Thirty-three housing related organizations have signed on to a letter advocating that a broadly defined definition of a Qualified Mortgage (QM) be attached to the forthcoming Ability to Pay regulation being formulated by the Consumer Financial Protection Bureau (CFPB).  The letter, sent today to Richard Cordray, Director of the Bureau, urged the Bureau to avoid an unnecessarily narrow definition of QM that will cover only a "modest proportion loan products and underwriting standards and serve only a small proportion of borrowers."  This, the letter states, would undermine prospects for a housing recovery and threaten the redevelopment of a sound mortgage market.

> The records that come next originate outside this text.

(* ===== verification/Magnet.v ===== *)
(** * Magnet links

    [metainfo.MagnetV2] (src/licenses/github.com/anacrolix/torrent/metainfo/
    magnet-v2.go and magnet.go): a magnet is parsed into the v1 and v2 info
    hashes, the trackers, the display name and the other parameters, and
    written again; [TorrentSpecFromMagnetUri] (spec.go) is what the client
    adds. The multihash of a v2 hash is another library's and so a parameter.
    Decoding a v1 hash panics when the text has the right length but decodes
    to another number of bytes; that is a result here. *)

From S2P Require Import Prelude GoErrors Prog Infohash Json Url.
From Stdlib Require Import ZArith Lia Ascii String.
From stdpp Require Import base gmap strings list pretty.

Local Open Scope Z_scope.

(** ** What go-multihash computes *)

Record DecodedMultihash : Type := mkMultihash {
  mh_code : Z;
  mh_length : Z;
  mh_digest : string;
}.

Class Multihash : Type := {
  SHA2_256 : Z;
  mh_decode : string -> result DecodedMultihash;
  (** The bytes of [multihash.Encode], whose error the code ignores. *)
  mh_encode : string -> Z -> string;
  (** [Multihash.HexString] *)
  mh_hex : string -> string;
}.

(** ** [base32.StdEncoding.Decode] *)

Module base32.

Definition is_newline (c : ascii) : bool := (json.byte c =? 10) || (json.byte c =? 13).

Fixpoint strip_newlines (s : string) : string :=
  match s with
  | "" => ""
  | String c r => if is_newline c then strip_newlines r else String c (strip_newlines r)
  end.

Definition value (c : ascii) : option Z :=
  let n := json.byte c in
  if json.between 65 90 n then Some (n - 65)
  else if json.between 50 55 n then Some (n - 24)
  else None.

(** [CorruptInputError] *)
Definition corrupt (at_ : Z) : error := EOpaque ("illegal base32 data at input byte " +:+ pretty at_).

Definition len (s : string) : Z := Z.of_nat (String.length s).

(** The first of the next [n] bytes that is no padding. *)
Fixpoint bad_padding (n : nat) (k : Z) (src : string) : option Z :=
  match n, src with
  | S n', String c r => if json.byte c =? 61 then bad_padding n' (k + 1) r else Some k
  | _, _ => None
  end.

(** Up to eight characters: their values and the rest, or that the text ended
    with padding. *)
Inductive quantum : Type :=
| Corrupt (at_ : Z)
| Full (dbuf : list Z) (src : string)
| Final (dbuf : list Z).

Fixpoint read_quantum (room j : nat) (olen : Z) (src : string) (dbuf : list Z) : quantum :=
  match room with
  | O => Full dbuf src
  | S room' =>
      match src with
      | "" => Corrupt (olen - Z.of_nat j)
      | String c r =>
          if (json.byte c =? 61) && (2 <=? j)%nat && (len r <? 8) then
            if len r + Z.of_nat j <? 7 then Corrupt olen
            else match bad_padding (7 - j) 0 r with
                 | Some k => Corrupt (olen - len r + k - 1)
                 | None =>
                     if (j =? 1)%nat || (j =? 3)%nat || (j =? 6)%nat then Corrupt (olen - len r - 1)
                     else Final dbuf
                 end
          else match value c with
               | None => Corrupt (olen - len r - 1)
               | Some v => read_quantum room' (S j) olen r (dbuf ++ [v])
               end
      end
  end.

(** The bytes of the 5-bit values: five of eight, four of seven, three of
    five, two of four, one of two. *)
Definition pack (dbuf : list Z) : string :=
  let d i := nth i dbuf 0 in
  let b n := json.char (n mod 256) in
  let bytes :=
    [b (Z.lor (Z.shiftl (d 0%nat) 3) (Z.shiftr (d 1%nat) 2));
     b (Z.lor (Z.lor (Z.shiftl (d 1%nat) 6) (Z.shiftl (d 2%nat) 1)) (Z.shiftr (d 3%nat) 4));
     b (Z.lor (Z.shiftl (d 3%nat) 4) (Z.shiftr (d 4%nat) 1));
     b (Z.lor (Z.lor (Z.shiftl (d 4%nat) 7) (Z.shiftl (d 5%nat) 2)) (Z.shiftr (d 6%nat) 3));
     b (Z.lor (Z.shiftl (d 6%nat) 5) (d 7%nat))] in
  let n := match length dbuf with
           | 8%nat => 5%nat | 7%nat => 4%nat | 5%nat => 3%nat | 4%nat => 2%nat | 2%nat => 1%nat
           | _ => 0%nat
           end in
  string_of_list_ascii (firstn n bytes).

(** A full quantum takes eight characters, so the number of characters is
    fuel enough. *)
Fixpoint decode (fuel : nat) (olen : Z) (src : string) : result string :=
  match src, fuel with
  | "", _ => Ok ""
  | _, O => Err (EOpaque "unreachable")
  | _, S fuel' =>
      match read_quantum 8 0 olen src [] with
      | Corrupt at_ => Err (corrupt at_)
      | Final dbuf => Ok (pack dbuf)
      | Full dbuf rest => outcome_map (fun t => pack dbuf +:+ t) (decode fuel' olen rest)
      end
  end.

Definition Decode (src : string) : result string :=
  let s := strip_newlines src in
  decode (String.length s) (len s) s.

Lemma read_quantum_shorter room j olen src dbuf dbuf' rest :
  read_quantum room j olen src dbuf = Full dbuf' rest ->
  (String.length rest + room = String.length src)%nat.
Proof.
  revert j src dbuf. induction room as [|room IH]; intros j src dbuf; cbn [read_quantum].
  { intros [= _ <-]. lia. }
  destruct src as [|c r]; [done|]. destruct (_ && _ && _).
  { destruct (_ <? _); [done|]. destruct (bad_padding _ _ _); [done|]. by destruct (_ || _ || _). }
  destruct (value c); [|done]. intros H%IH. simpl. lia.
Qed.

Lemma decode_fuel fuel olen src :
  (String.length src <= fuel)%nat -> decode fuel olen src = decode (String.length src) olen src.
Proof.
  assert (forall n fuel src, (String.length src <= n)%nat -> (String.length src <= fuel)%nat ->
    decode fuel olen src = decode (String.length src) olen src) as H; [|by eapply H].
  clear. induction n as [|n IH]; intros fuel src Hn Hf.
  { destruct src; [by destruct fuel|simpl in Hn; lia]. }
  destruct src as [|c r]; [by destruct fuel|]. destruct fuel as [|fuel]; [simpl in Hf; lia|].
  set (src := String c r) in *. change (decode (S fuel) olen src) with
    (match read_quantum 8 0 olen src [] with
     | Corrupt at_ => Err (corrupt at_)
     | Final dbuf => Ok (pack dbuf)
     | Full dbuf rest => outcome_map (fun t => pack dbuf +:+ t) (decode fuel olen rest)
     end).
  change (decode (String.length src) olen src) with
    (match read_quantum 8 0 olen src [] with
     | Corrupt at_ => Err (corrupt at_)
     | Final dbuf => Ok (pack dbuf)
     | Full dbuf rest => outcome_map (fun t => pack dbuf +:+ t) (decode (String.length r) olen rest)
     end).
  destruct (read_quantum 8 0 olen src []) as [|dbuf rest|] eqn:E; [done| |done].
  apply read_quantum_shorter in E. subst src. simpl in *.
  rewrite (IH fuel), (IH (String.length r)) by lia. done.
Qed.

End base32.

(** ** [metainfo.MagnetV2] *)

Definition v2_size : nat := 32.

(** Success, an error, or a panic. *)
Abbreviation outcome_of A := (res (result A)) (only parsing).

(** What follows a call that may fail or panic. *)
Definition then_ok {A B} (r : res (result A)) (f : A -> res (result B)) : res (result B) :=
  match r with
  | Panicked m => Panicked m
  | Val (Err e) => Val (Err e)
  | Val (Ok a) => f a
  end.

Module metainfo.
Section magnet.
Context `{UrlEnv} `{Multihash}.

Record MagnetV2 : Type := mkMagnetV2 {
  InfoHash : option string;
  V2InfoHash : option string;
  Trackers : list string;
  DisplayName : string;
  Params : url.Values;
}.

Definition btihPrefix : string := "urn:btih:".
Definition btmhPrefix : string := "urn:btmh:".

(** [infohash_v2.ToMultihash] *)
Definition ToMultihash (t : string) : string := mh_encode t SHA2_256.

Definition String_ (m : MagnetV2) : string :=
  let vs := fold_left (fun vs tr => url.Add vs "tr" tr) (Trackers m) (Params m) in
  let vs := if decide (DisplayName m = "") then vs else url.Add vs "dn" (DisplayName m) in
  let rem := url.Encode vs in
  let queryParts :=
    match InfoHash m with Some h => ["xt=" +:+ btihPrefix +:+ infohash.HexString h] | None => [] end ++
    match V2InfoHash m with Some h => ["xt=" +:+ btmhPrefix +:+ mh_hex (ToMultihash h)] | None => [] end ++
    (if decide (rem = "") then [] else [rem]) in
  let rawQuery := String.concat "&" queryParts in
  "magnet:" +:+ (if decide (rawQuery = "") then "" else "?" +:+ rawQuery).

(** [strings.CutPrefix] *)
Definition CutPrefix (s prefix : string) : option string :=
  if has_prefix prefix s
  then Some (String.substring (String.length prefix) (String.length s - String.length prefix) s)
  else None.

Definition parseEncodedV1Infohash (encoded : string) : outcome_of string :=
  let n := String.length encoded in
  match (if (n =? 40)%nat then Some (infohash.hex_decode encoded)
         else if (n =? 32)%nat then Some (base32.Decode encoded)
         else None) with
  | None => Val (Err (EOpaque ("unhandled xt parameter encoding (encoded length " +:+ pretty n +:+ ")")))
  | Some (Err err) => Val (Err (EWrap "error decoding xt: " err ""))
  | Some (Ok ih) =>
      if (String.length ih =? infohash.Size)%nat then Val (Ok ih) else Panicked (pretty (String.length ih))
  end.

Definition parseV2Infohash (encoded : string) : outcome_of string :=
  match infohash.hex_decode encoded with
  | Err err => Val (Err err)
  | Ok b =>
      match mh_decode b with
      | Err err => Val (Err err)
      | Ok mh =>
          if negb (mh_code mh =? SHA2_256) || negb (mh_length mh =? Z.of_nat v2_size) ||
             negb (String.length (mh_digest mh) =? v2_size)%nat
          then Val (Err (EOpaque "bad multihash"))
          else Val (Ok (mh_digest mh))
      end
  end.

Definition set_hash (m : MagnetV2) (h : string) : MagnetV2 :=
  mkMagnetV2 (Some h) (V2InfoHash m) (Trackers m) (DisplayName m) (Params m).
Definition set_v2_hash (m : MagnetV2) (h : string) : MagnetV2 :=
  mkMagnetV2 (InfoHash m) (Some h) (Trackers m) (DisplayName m) (Params m).
Definition lazyAddParam (m : MagnetV2) (k v : string) : MagnetV2 :=
  mkMagnetV2 (InfoHash m) (V2InfoHash m) (Trackers m) (DisplayName m) (url.Add (Params m) k v).

Definition more_than_one : error := EOpaque "more than one infohash found in magnet link".

(** One value of [q["xt"]]. *)
Definition parse_xt (xt : string) (m : MagnetV2) : outcome_of MagnetV2 :=
  match CutPrefix xt btihPrefix with
  | Some hashStr =>
      match InfoHash m with
      | Some _ => Val (Err more_than_one)
      | None =>
          match parseEncodedV1Infohash hashStr with
          | Panicked p => Panicked p
          | Val (Err err) => Val (Err (EWrap ("error parsing infohash " +:+ quote hashStr +:+ ": ") err ""))
          | Val (Ok h) => Val (Ok (set_hash m h))
          end
      end
  | None =>
      match CutPrefix xt btmhPrefix with
      | Some hashStr =>
          match V2InfoHash m with
          | Some _ => Val (Err more_than_one)
          | None =>
              match parseV2Infohash hashStr with
              | Panicked p => Panicked p
              | Val (Err err) => Val (Err (EWrap ("error parsing infohash " +:+ quote hashStr +:+ ": ") err ""))
              | Val (Ok h) => Val (Ok (set_v2_hash m h))
              end
          end
      | None => Val (Ok (lazyAddParam m "xt" xt))
      end
  end.

Fixpoint parse_xts (xts : list string) (m : MagnetV2) : outcome_of MagnetV2 :=
  match xts with
  | [] => Val (Ok m)
  | xt :: xts' => then_ok (parse_xt xt m) (parse_xts xts')
  end.

(** The first value of a key, which is taken out. *)
Definition popFirstValue (vs : url.Values) (key : string) : option string * url.Values :=
  match url.vals vs key with
  | [] => (None, vs)
  | [x] => (Some x, url.Del vs key)
  | x :: sl => (Some x, <[key := sl]> vs)
  end.

(** Every value of every key of [src]; the order of the keys does not matter. *)
Definition copyParams (dest src : url.Values) : url.Values :=
  fold_left (fun d kvs => fold_left (fun d v => url.Add d (fst kvs) v) (snd kvs) d) (map_to_list src) dest.

Definition ParseMagnetV2Uri (uri : string) : outcome_of MagnetV2 :=
  match url.Parse uri with
  | Err err => Val (Err (EWrap "error parsing uri: " err ""))
  | Ok u =>
      if decide (url.Scheme u = "magnet") then
        let q := url.Query (url.RawQuery u) in
        then_ok (parse_xts (url.vals q "xt") (mkMagnetV2 None None [] "" ∅)) (fun m =>
        let q := url.Del q "xt" in
        let '(dn, q) := popFirstValue q "dn" in
        let trackers := url.vals q "tr" in
        let q := url.Del q "tr" in
        Val (Ok (mkMagnetV2 (InfoHash m) (V2InfoHash m) trackers (default "" dn) (copyParams (Params m) q))))
      else Val (Err (EOpaque ("unexpected scheme " +:+ quote (url.Scheme u))))
  end.

(** [torrent.TorrentSpecFromMagnetUri] *)
Record TorrentSpec : Type := mkTorrentSpec {
  SInfoHash : string;
  SInfoHashV2 : option string;
  STrackers : list (list string);
  SDisplayName : string;
  SWebseeds : list string;
  SSources : list string;
  SPeerAddrs : list string;
}.

Definition TorrentSpecFromMagnetUri (uri : string) : outcome_of TorrentSpec :=
  then_ok (ParseMagnetV2Uri uri) (fun m =>
  Val (Ok (mkTorrentSpec (default infohash.zero (InfoHash m)) (V2InfoHash m) [Trackers m] (DisplayName m)
    (url.vals (Params m) "ws") (url.vals (Params m) "xs" ++ url.vals (Params m) "as")
    (url.vals (Params m) "x.pe")))).

End magnet.
End metainfo.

The letter was signed by the leading trade associations in the industry including the American Bankers Association, National Association of Realtors, and Mortgage Bankers Association, but also by consumer groups such as Habitat for Humanity, the National Council of State Housing Agencies, and lesser known organizations like the Center for NYC Neighborhoods, Community Associations Institute, and the National Association of Hispanic Real estate Professionals. 

The letter said that while the groups hold different views about whether the QM should be designed as a safe harbor or a rebuttable presumption they are united in urging the CFPB to construct a broadly defined QM using clear standards to help the economy and to ensure that the broadest universe of credit-worthy borrowers are able to obtain safe loan products for all housing types.

Every version of financial reform paired the Ability to Repay provisions with the QM, including the final version of the Dodd-Frank Wall Street Reform Act.  The reasoning, according to the letter's authors was that pairing the prospect of liability with an exception for well underwritten more sustainable laws was the best way to ensure sound lending.

The law also includes lender liability for steering borrowers to non-QM loans and gives the Bureau leeway to definite QM in a way that will ensure that safe and responsible mortgage credit remains available to borrowers.  Taken together these provisions demonstrate that Congress intended that all creditworthy borrowers, especially low and moderate income borrowers and persons of color should be extended the protections of a QM.

The writers contend that defining QM too narrowly would throw many of today's loans and borrowers into the non-QM markets, putting lenders and investors at a high risk of an Ability to Pay violation and even a steering violation.  As a result, these loans are unlikely to be made and if they are they will be far costlier, burdening those families least able to bear the expense.  In addition, these higher priced loans would not be exempt from including important protections against the very practices and loan features that drove the highest failures in the mortgage boom, features that are embedded in the QM

The writers say that they support the strong regulatory standards to ensure that earlier mistakes are not repeated and believe that QM is central to that effort but, rather than narrowing the market, "creating a broad QM which includes sound underwriting requirements, excludes risky loan features and gives lenders and investors reasonable protection   against undue litigation risk, will help ensure revival of the home lending market."

The letter concludes with a request to include representatives from the groups signing the letter in meetings with Bureau staff to "discuss all of these concerns and to share our data."